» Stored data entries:
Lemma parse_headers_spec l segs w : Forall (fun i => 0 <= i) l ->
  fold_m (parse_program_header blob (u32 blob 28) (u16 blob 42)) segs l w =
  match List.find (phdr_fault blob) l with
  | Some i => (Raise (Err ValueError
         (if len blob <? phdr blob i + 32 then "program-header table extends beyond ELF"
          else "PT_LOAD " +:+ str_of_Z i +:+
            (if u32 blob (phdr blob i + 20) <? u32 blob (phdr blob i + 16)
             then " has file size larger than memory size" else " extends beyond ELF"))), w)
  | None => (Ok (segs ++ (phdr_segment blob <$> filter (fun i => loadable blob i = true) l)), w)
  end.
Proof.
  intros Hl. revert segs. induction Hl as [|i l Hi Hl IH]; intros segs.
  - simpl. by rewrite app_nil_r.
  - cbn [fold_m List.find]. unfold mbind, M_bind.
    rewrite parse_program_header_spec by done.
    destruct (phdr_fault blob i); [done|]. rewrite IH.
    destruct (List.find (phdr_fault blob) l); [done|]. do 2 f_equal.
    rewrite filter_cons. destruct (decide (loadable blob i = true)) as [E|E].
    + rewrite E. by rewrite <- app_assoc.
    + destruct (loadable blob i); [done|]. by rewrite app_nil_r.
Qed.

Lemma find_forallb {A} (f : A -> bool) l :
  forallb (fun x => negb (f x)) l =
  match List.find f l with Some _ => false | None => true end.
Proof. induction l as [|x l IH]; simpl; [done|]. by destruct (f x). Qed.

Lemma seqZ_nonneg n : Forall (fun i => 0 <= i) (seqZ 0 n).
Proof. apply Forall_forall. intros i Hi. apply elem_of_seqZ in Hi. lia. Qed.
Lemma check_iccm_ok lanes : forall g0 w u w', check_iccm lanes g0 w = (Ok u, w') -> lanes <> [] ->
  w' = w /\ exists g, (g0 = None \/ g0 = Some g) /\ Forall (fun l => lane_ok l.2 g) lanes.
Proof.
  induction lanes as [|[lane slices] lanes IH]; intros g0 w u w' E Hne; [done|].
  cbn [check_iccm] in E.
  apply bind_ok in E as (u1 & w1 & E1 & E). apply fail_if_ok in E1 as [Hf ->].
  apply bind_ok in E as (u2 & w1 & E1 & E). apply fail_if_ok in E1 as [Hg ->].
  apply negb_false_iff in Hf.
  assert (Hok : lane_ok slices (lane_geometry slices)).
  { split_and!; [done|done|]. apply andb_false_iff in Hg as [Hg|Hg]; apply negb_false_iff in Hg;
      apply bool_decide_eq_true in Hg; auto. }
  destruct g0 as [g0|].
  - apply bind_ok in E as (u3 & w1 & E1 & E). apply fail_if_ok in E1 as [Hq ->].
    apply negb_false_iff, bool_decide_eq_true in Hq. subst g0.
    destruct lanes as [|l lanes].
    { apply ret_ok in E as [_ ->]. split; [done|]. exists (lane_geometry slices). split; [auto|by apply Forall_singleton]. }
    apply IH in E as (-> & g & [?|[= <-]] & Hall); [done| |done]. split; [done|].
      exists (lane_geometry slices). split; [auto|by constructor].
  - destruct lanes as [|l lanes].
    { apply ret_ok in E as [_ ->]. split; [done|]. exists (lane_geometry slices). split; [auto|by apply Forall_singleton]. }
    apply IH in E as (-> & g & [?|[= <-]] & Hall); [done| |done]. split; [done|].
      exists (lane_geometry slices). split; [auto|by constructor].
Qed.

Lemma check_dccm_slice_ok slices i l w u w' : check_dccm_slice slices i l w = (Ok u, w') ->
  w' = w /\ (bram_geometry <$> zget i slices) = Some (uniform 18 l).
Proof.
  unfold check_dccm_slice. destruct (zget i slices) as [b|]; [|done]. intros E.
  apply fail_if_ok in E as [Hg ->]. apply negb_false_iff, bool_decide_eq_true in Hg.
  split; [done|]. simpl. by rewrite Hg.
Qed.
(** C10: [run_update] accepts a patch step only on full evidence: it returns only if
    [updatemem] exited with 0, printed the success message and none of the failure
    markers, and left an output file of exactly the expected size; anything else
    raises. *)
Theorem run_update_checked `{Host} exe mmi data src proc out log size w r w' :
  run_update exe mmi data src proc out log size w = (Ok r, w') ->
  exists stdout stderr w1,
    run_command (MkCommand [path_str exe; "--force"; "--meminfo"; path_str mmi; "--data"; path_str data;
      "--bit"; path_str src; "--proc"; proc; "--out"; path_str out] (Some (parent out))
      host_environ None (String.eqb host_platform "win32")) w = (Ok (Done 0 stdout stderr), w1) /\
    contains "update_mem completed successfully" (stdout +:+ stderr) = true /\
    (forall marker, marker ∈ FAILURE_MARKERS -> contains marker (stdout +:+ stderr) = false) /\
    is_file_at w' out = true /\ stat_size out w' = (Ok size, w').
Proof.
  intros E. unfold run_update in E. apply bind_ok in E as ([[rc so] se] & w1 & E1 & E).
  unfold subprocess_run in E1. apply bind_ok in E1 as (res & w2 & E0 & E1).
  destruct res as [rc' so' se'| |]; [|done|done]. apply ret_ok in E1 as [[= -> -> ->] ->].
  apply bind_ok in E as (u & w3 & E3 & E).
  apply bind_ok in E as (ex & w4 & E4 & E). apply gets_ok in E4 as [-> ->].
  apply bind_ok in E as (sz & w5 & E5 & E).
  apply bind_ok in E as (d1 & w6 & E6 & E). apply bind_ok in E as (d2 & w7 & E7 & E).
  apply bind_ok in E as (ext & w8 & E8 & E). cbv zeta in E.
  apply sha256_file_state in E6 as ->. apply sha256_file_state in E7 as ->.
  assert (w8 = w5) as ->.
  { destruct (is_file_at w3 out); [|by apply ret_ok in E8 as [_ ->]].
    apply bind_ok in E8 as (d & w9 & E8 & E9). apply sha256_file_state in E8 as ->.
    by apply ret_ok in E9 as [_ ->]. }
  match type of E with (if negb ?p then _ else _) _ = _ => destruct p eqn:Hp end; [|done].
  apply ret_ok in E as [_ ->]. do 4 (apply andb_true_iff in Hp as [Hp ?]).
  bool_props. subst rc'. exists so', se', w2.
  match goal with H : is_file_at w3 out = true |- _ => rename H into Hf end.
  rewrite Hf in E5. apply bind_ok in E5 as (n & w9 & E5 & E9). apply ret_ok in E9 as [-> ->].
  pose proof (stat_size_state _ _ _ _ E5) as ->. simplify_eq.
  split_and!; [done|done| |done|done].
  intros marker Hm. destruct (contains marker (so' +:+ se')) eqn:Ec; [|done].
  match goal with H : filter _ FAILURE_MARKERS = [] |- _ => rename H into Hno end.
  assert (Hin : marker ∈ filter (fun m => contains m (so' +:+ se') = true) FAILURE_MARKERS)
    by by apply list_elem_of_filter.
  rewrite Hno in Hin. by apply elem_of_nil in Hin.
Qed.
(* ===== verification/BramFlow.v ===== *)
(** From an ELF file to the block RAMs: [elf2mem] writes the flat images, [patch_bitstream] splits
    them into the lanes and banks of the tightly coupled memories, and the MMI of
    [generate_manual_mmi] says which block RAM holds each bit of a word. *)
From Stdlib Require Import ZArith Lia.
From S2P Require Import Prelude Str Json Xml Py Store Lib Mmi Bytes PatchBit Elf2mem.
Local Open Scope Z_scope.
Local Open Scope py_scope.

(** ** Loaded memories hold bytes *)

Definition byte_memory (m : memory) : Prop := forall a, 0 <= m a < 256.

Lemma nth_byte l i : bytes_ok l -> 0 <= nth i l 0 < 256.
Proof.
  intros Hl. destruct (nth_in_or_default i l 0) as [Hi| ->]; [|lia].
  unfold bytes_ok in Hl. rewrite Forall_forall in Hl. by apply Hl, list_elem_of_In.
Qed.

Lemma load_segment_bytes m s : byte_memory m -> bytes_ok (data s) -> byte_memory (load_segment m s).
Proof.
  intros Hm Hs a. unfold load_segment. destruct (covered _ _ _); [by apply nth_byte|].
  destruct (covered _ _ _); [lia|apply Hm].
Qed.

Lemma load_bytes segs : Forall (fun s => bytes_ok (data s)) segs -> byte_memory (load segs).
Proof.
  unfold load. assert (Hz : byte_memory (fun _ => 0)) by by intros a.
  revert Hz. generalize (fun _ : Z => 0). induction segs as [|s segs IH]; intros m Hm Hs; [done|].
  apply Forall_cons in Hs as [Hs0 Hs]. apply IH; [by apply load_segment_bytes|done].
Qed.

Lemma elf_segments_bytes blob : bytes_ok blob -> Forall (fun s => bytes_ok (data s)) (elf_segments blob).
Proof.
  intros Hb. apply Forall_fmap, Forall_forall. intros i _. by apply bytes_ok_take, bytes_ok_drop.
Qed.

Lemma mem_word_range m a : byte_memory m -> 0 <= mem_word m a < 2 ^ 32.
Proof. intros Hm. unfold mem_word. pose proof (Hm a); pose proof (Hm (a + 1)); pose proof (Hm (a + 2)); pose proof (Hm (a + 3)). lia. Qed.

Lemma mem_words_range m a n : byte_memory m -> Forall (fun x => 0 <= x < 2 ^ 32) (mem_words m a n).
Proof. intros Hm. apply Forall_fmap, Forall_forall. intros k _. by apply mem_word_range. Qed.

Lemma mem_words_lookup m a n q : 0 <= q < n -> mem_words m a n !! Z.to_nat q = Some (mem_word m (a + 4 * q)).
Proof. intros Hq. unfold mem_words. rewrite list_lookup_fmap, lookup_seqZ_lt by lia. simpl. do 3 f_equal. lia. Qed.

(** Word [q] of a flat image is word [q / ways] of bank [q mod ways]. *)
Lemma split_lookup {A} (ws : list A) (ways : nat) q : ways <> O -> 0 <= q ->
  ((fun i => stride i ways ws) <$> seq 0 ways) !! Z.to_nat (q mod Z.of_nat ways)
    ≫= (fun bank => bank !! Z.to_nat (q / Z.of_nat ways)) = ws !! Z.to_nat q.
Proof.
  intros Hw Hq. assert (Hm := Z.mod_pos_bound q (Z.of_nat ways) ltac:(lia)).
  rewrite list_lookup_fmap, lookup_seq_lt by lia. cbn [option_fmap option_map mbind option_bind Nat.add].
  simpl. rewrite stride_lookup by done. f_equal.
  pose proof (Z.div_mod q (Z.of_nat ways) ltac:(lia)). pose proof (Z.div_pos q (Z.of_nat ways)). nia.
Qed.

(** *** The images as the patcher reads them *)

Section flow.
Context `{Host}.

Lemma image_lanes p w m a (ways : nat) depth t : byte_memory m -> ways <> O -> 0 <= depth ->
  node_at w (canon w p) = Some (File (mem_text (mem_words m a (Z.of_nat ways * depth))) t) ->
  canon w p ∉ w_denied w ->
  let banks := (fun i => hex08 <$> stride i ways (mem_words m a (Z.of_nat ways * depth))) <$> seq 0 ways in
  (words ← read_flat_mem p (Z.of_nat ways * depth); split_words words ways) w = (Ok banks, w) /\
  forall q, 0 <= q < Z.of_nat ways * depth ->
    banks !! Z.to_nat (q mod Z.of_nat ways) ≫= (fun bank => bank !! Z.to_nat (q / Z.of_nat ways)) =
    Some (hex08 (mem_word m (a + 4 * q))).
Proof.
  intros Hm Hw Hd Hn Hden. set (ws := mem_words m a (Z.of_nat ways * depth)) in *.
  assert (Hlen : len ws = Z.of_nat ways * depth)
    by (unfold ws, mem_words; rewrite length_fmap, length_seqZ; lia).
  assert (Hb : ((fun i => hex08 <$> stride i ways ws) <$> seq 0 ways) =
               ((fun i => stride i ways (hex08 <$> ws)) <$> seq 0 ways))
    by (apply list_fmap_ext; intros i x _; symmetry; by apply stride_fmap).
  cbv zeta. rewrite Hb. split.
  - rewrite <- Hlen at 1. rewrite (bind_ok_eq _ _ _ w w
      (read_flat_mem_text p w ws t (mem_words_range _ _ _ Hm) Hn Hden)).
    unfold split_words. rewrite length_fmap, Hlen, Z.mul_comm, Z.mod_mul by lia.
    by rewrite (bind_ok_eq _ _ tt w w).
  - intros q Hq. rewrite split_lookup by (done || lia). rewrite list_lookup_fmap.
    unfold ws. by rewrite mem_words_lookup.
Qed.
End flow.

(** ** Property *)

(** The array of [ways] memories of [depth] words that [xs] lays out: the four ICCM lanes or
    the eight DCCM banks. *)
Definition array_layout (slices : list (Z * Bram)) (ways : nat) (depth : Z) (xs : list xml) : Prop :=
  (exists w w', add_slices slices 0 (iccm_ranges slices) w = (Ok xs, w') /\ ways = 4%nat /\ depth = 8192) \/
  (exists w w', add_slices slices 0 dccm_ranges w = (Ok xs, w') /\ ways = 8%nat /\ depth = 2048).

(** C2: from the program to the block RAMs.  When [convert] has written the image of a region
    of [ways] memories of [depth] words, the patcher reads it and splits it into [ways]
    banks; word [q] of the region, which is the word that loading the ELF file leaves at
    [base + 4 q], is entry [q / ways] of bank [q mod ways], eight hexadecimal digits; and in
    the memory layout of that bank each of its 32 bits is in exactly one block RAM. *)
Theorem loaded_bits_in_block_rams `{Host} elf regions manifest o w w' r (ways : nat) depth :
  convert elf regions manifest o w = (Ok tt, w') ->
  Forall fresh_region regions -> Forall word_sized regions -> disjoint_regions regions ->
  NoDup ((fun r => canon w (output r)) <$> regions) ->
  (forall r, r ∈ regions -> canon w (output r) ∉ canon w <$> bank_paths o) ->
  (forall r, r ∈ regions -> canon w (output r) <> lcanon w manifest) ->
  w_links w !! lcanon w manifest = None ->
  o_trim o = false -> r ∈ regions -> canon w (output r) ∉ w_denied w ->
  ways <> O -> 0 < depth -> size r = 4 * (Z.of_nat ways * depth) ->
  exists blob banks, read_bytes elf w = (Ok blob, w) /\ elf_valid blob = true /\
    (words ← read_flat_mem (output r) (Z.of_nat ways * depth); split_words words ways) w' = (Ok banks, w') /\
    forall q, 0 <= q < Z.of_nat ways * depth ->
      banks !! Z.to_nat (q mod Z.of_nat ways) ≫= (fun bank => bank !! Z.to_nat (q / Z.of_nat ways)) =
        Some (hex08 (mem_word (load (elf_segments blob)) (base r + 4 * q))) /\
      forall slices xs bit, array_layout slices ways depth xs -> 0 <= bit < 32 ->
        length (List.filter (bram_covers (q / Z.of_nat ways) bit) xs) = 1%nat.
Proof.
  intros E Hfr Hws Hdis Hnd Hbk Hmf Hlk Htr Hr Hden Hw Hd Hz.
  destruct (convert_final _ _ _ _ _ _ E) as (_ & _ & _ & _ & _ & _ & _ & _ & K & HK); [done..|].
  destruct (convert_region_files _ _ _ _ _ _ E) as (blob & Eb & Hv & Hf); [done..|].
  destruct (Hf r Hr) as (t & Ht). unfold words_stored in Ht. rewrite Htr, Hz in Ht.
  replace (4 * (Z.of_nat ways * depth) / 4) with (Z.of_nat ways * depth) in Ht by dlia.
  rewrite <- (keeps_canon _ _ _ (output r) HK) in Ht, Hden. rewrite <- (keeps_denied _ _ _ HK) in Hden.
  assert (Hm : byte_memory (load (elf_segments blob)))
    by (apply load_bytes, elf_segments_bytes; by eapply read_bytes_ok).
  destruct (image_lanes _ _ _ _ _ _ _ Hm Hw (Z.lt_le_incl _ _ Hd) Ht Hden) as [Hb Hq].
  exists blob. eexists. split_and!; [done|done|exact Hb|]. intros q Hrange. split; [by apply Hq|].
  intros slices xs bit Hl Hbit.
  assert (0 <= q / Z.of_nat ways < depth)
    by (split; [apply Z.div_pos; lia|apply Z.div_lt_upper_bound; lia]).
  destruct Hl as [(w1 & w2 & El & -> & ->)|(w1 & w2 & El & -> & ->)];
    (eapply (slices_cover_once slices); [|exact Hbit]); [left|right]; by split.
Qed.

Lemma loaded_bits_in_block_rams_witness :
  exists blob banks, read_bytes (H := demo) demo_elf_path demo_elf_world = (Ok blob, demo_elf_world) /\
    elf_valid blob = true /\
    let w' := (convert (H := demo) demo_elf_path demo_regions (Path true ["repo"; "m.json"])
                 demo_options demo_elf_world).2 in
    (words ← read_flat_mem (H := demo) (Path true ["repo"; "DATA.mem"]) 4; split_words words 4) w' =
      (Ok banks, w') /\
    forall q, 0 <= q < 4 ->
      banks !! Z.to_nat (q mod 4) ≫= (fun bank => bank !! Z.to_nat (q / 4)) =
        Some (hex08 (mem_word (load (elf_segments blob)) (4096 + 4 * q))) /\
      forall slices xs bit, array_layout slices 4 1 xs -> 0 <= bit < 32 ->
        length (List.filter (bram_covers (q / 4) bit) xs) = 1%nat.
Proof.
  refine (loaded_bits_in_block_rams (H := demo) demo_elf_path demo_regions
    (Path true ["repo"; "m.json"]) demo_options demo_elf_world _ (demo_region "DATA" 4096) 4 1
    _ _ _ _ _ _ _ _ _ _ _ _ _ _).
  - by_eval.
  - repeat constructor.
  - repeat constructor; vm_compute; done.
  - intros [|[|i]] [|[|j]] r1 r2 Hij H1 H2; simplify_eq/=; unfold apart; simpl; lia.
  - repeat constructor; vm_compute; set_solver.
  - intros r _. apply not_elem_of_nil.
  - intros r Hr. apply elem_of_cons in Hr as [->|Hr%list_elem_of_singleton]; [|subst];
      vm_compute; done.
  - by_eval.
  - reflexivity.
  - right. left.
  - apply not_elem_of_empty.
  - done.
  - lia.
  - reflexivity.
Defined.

» Problem description: Which lines above include "left"? Show each of them by copying it.

» Result:
    markers, and left an output file of exactly the expected size; anything else
    (eapply (slices_cover_once slices); [|exact Hbit]); [left|right]; by split.
  - right. left.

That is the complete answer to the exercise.